-- What you are asked to do --
Below are the records; give the number of lines in them that include the word "there", and nothing more.

-- Stored data entries --
________________________________________

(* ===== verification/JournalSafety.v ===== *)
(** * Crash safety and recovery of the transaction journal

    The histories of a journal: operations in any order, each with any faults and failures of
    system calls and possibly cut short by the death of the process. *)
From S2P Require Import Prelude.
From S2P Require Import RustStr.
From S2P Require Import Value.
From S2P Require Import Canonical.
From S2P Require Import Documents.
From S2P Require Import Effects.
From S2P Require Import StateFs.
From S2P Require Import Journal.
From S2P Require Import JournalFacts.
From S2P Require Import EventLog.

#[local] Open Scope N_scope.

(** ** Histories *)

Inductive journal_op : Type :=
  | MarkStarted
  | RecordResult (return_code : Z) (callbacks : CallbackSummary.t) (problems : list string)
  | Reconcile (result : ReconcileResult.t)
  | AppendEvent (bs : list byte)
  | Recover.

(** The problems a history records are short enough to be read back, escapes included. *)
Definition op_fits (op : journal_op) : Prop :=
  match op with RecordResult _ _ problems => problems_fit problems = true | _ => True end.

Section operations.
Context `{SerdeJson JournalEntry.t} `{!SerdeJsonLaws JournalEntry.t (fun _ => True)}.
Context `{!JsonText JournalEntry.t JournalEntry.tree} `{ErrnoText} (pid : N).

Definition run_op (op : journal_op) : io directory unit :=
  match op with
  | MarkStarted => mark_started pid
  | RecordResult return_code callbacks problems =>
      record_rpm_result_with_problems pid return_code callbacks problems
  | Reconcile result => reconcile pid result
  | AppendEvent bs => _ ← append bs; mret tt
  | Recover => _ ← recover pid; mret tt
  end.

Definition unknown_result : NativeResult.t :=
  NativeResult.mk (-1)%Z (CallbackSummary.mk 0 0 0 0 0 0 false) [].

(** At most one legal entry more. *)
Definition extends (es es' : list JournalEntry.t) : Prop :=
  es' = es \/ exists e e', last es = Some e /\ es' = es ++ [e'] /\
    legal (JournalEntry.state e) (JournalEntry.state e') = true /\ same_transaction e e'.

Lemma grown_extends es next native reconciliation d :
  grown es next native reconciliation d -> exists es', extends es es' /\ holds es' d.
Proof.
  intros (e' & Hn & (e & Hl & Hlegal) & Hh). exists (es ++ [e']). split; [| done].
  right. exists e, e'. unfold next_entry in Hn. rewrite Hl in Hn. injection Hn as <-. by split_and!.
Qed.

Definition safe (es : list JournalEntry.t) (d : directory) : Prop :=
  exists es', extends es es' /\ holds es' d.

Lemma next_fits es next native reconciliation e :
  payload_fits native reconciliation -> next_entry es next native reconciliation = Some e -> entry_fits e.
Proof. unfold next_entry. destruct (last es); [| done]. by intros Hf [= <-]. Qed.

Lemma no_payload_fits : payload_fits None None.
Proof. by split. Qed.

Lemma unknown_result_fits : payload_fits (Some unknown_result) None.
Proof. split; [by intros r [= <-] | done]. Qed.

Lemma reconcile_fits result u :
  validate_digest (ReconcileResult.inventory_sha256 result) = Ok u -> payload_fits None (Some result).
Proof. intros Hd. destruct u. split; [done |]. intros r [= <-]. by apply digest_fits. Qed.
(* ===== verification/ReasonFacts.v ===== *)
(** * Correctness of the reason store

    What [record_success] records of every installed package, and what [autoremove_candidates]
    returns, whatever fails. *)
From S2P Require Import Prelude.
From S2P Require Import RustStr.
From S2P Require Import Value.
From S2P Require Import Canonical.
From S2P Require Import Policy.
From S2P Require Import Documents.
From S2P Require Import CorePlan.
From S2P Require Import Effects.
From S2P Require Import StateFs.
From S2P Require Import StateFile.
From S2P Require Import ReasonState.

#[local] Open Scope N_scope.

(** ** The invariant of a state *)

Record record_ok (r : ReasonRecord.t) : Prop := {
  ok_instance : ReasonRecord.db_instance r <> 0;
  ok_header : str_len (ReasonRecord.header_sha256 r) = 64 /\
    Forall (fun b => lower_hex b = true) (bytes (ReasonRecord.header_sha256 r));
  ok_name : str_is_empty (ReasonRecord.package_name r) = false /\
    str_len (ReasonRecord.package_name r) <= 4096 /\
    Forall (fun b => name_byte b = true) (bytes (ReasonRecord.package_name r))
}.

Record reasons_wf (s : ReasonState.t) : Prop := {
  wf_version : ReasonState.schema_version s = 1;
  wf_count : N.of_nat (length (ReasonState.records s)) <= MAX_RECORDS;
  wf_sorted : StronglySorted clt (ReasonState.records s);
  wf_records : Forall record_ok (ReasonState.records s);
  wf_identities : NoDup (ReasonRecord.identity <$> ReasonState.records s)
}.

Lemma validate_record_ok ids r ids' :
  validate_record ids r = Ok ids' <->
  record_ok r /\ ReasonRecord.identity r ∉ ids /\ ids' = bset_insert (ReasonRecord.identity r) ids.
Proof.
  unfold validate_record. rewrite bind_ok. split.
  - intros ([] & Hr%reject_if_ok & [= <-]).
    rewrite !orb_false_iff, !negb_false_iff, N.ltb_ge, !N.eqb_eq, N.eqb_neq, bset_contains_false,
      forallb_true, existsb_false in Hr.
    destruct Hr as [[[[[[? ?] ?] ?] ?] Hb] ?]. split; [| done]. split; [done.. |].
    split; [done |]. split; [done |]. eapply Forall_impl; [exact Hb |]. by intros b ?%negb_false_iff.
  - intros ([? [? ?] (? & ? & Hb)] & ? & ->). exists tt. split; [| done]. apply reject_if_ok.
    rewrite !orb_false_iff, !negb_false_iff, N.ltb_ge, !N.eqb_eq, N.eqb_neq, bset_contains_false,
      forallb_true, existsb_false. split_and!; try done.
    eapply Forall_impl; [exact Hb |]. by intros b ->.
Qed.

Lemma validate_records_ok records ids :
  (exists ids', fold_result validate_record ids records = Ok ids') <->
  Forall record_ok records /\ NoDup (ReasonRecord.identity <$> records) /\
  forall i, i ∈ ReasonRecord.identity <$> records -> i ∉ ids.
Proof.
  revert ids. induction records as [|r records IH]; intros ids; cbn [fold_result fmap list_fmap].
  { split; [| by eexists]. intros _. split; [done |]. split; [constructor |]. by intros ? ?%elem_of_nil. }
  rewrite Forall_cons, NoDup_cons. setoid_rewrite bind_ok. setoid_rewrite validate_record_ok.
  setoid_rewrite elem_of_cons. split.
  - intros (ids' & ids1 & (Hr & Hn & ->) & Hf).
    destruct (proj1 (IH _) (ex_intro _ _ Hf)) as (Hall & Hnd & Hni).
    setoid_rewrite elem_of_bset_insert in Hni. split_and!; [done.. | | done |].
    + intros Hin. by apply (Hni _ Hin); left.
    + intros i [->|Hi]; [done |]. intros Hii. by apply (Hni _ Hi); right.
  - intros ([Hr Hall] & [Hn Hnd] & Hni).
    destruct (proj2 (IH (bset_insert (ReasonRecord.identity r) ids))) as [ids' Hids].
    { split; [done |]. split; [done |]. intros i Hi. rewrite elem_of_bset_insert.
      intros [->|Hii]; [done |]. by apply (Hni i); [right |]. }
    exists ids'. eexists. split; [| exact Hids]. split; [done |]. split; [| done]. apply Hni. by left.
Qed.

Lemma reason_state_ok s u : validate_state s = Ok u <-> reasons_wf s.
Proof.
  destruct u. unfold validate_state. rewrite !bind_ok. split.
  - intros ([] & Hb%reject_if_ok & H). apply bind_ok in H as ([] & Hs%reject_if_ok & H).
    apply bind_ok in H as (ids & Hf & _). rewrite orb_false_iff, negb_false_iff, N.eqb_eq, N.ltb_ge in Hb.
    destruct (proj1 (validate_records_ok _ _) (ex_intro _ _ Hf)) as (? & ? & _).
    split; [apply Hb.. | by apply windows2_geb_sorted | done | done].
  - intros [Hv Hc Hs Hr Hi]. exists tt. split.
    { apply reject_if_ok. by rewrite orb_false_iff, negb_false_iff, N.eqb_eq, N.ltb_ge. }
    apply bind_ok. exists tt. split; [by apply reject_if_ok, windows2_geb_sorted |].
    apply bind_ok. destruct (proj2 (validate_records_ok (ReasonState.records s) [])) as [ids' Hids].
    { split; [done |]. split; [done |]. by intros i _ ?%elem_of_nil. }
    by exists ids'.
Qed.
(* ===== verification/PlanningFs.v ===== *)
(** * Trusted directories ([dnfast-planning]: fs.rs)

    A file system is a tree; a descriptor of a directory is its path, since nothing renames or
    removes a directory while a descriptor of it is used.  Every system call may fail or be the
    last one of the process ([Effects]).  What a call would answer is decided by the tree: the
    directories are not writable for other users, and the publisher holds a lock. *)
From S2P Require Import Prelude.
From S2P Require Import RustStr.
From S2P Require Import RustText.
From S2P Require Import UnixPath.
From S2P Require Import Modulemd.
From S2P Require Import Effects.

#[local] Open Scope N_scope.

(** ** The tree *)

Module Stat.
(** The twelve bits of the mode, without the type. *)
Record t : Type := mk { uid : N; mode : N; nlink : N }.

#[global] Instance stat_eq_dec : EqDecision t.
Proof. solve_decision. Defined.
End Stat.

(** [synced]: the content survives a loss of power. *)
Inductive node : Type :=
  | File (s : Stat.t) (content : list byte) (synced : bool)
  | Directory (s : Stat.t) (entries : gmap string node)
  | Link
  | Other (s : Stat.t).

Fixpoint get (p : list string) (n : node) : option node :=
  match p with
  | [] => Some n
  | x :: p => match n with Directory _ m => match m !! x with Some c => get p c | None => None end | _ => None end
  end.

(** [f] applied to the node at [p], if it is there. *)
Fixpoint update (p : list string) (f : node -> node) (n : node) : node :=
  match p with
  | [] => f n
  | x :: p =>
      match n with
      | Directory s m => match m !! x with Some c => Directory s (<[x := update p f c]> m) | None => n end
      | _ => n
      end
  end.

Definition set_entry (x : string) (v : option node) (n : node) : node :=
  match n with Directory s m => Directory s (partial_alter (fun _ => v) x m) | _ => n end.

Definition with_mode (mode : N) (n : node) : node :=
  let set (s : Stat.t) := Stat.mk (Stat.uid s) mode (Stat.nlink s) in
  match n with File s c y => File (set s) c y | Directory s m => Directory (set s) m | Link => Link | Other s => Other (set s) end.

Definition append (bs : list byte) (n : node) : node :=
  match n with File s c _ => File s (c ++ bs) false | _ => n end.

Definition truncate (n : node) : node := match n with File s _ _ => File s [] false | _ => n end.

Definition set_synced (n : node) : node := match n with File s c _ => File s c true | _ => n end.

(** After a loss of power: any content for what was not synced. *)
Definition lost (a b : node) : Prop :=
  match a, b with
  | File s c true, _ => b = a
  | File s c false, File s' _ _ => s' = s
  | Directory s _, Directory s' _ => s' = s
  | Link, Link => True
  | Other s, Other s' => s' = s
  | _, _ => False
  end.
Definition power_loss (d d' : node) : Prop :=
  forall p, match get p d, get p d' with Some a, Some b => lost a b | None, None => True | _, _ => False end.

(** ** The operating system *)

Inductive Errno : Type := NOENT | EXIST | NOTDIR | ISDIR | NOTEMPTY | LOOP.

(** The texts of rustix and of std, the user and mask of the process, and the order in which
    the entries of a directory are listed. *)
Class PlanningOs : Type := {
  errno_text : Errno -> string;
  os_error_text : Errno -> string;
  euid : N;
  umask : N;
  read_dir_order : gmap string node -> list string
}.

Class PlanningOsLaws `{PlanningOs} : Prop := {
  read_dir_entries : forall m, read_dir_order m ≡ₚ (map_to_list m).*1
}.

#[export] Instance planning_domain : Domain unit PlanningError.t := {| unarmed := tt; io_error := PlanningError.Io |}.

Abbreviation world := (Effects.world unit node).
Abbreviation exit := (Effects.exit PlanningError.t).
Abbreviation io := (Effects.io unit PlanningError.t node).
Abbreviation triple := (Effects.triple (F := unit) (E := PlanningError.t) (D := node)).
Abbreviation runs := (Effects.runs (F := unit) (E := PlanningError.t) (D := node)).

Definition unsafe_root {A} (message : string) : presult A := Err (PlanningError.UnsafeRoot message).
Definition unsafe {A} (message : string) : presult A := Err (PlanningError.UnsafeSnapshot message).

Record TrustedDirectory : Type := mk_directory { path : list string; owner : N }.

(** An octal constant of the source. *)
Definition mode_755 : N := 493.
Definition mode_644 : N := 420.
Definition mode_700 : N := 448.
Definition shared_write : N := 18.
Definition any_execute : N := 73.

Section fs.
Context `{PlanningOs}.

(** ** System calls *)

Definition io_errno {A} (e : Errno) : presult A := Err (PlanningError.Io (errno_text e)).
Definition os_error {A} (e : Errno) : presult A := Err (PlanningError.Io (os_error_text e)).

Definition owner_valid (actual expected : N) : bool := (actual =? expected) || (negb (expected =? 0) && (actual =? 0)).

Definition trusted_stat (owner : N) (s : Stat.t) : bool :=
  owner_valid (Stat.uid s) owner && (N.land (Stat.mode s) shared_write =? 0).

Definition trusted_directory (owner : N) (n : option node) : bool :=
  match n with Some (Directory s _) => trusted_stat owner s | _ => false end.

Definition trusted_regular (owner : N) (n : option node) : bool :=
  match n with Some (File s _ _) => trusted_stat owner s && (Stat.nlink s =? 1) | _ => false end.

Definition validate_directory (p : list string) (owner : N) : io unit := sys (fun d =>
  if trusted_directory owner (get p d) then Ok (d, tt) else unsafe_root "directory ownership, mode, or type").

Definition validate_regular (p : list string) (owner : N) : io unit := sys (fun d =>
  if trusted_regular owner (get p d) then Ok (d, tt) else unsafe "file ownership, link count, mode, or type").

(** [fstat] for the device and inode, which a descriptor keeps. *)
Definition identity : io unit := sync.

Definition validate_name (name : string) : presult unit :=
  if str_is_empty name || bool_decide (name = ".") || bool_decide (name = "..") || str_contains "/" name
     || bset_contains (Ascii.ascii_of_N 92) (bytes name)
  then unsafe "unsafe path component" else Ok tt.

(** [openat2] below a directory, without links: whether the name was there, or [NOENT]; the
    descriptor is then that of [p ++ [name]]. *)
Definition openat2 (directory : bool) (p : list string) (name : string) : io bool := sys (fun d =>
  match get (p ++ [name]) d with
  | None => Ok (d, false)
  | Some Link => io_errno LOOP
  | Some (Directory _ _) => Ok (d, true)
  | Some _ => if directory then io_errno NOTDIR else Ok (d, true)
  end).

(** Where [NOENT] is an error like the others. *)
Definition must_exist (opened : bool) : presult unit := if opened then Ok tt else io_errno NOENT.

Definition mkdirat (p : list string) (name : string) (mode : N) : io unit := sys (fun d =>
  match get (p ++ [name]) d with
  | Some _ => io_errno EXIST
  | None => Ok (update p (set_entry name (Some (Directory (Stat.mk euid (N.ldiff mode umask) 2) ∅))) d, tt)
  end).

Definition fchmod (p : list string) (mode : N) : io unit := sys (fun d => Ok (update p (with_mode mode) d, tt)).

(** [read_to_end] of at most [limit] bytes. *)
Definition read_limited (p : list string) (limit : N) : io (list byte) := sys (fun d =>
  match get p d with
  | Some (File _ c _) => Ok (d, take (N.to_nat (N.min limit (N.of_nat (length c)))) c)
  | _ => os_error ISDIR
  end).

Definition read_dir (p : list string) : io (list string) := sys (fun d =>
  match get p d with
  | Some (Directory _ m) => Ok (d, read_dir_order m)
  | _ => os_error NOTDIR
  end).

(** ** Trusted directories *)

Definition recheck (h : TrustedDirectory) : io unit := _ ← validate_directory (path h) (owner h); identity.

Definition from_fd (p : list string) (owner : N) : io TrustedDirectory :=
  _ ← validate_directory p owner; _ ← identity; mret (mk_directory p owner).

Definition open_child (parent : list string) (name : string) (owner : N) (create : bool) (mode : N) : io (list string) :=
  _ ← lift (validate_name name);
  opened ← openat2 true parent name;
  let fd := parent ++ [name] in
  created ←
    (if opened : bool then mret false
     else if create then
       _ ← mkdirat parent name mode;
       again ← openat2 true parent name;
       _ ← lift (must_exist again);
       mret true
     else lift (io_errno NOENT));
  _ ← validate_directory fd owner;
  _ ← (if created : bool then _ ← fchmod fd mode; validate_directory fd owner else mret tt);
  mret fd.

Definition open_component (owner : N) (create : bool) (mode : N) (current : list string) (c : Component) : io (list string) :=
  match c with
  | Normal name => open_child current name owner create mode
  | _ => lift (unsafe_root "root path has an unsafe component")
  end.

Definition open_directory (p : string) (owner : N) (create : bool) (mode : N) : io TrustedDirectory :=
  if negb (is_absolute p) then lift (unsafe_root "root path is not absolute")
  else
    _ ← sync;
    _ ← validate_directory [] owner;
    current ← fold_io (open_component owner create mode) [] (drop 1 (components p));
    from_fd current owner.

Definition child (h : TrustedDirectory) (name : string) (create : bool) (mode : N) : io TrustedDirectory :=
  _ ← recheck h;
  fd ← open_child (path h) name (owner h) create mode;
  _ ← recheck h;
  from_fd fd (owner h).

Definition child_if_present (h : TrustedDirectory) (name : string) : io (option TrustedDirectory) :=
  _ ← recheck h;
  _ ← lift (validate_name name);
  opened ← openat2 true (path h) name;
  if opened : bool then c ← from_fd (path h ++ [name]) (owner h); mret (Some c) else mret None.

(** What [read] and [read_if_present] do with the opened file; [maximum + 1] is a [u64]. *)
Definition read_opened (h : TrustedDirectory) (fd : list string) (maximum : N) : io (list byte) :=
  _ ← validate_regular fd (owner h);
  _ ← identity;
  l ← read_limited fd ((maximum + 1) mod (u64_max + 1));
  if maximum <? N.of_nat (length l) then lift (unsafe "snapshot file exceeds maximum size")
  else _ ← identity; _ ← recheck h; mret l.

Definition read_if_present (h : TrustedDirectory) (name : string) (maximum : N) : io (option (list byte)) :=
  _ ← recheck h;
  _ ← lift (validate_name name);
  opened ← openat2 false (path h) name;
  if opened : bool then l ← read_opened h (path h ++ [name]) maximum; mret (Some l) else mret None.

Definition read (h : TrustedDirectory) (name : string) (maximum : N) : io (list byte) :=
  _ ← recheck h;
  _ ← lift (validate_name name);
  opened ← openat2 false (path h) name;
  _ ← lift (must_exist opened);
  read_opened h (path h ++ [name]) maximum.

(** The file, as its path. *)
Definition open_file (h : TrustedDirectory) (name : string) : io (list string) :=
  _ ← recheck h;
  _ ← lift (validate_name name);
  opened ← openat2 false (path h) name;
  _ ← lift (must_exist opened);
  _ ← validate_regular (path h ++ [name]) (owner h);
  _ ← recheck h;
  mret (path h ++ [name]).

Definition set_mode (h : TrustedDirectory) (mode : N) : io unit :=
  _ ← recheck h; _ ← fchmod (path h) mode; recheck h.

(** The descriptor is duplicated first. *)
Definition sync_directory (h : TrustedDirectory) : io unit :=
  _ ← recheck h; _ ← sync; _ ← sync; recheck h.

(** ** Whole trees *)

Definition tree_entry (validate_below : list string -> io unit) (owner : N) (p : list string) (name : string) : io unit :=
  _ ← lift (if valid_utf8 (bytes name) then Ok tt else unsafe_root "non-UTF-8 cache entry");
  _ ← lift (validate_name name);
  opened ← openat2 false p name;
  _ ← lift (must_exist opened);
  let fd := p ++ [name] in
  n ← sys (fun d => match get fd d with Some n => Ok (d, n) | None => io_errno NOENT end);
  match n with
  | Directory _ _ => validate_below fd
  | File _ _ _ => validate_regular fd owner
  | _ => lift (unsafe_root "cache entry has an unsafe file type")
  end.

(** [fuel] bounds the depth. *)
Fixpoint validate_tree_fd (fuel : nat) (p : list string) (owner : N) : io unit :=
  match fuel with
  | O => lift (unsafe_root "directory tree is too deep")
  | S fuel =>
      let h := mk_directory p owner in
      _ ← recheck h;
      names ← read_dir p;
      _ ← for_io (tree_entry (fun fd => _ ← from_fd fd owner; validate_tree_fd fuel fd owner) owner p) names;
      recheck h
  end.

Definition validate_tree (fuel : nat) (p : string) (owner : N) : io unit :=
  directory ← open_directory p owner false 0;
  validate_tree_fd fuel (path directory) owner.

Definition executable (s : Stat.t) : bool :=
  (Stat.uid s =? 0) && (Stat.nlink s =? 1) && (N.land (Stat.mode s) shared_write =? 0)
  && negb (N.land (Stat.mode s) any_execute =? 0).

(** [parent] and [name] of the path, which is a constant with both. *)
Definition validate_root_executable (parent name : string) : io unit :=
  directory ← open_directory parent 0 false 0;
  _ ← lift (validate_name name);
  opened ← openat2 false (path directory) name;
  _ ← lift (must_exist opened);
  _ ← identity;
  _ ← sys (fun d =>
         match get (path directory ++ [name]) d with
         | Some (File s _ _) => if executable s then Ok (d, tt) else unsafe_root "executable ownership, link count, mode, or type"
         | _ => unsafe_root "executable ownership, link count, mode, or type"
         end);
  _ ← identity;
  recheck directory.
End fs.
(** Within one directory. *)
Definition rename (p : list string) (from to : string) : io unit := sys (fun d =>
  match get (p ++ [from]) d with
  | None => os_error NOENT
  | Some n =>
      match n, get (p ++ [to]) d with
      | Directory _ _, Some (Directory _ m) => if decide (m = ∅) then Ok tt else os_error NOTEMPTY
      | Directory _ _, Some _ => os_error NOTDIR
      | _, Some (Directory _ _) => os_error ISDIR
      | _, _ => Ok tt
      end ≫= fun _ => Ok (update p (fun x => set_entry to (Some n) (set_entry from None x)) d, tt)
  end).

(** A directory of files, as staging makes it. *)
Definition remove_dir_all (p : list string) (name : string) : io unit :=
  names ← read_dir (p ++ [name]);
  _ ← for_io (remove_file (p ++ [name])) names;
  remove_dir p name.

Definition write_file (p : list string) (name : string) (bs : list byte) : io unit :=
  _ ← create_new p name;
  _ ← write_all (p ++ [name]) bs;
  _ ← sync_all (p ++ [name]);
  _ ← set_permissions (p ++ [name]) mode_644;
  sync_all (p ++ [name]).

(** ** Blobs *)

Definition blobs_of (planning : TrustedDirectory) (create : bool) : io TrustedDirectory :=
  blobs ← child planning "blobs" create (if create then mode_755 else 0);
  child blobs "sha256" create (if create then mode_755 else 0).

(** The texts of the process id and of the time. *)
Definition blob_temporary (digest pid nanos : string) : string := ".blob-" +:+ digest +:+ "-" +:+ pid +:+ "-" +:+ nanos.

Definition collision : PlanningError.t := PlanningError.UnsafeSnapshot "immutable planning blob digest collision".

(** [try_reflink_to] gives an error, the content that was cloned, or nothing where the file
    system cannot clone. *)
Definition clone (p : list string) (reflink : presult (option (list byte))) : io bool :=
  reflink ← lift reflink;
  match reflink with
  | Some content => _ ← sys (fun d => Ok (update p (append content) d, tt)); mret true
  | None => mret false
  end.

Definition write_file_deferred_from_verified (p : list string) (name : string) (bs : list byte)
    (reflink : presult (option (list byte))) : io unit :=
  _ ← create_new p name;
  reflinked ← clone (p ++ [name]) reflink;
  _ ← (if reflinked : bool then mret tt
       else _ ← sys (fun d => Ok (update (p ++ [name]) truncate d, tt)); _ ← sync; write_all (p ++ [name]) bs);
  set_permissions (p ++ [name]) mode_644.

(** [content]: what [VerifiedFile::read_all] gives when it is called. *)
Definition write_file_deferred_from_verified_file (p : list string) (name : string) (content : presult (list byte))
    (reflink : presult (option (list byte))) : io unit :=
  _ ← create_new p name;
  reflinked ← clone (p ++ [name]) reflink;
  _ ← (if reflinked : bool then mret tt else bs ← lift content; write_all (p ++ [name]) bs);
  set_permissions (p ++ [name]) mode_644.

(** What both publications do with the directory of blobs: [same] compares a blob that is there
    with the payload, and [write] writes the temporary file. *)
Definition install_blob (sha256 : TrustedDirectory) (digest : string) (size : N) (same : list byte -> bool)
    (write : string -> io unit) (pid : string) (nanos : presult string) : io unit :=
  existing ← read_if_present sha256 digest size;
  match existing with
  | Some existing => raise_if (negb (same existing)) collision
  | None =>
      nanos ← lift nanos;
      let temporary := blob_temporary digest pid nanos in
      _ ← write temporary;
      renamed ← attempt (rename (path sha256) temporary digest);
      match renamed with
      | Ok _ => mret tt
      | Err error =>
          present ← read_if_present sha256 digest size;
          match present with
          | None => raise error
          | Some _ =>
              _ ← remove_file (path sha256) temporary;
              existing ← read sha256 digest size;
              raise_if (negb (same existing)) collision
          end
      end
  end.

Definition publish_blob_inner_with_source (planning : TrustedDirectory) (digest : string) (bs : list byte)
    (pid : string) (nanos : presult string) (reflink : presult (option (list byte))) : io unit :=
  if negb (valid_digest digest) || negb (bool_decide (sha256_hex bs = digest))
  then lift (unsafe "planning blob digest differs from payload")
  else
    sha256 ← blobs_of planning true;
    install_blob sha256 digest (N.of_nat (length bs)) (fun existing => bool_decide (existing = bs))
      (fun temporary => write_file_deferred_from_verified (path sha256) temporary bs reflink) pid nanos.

________________________________________

-- Answer for the task --
3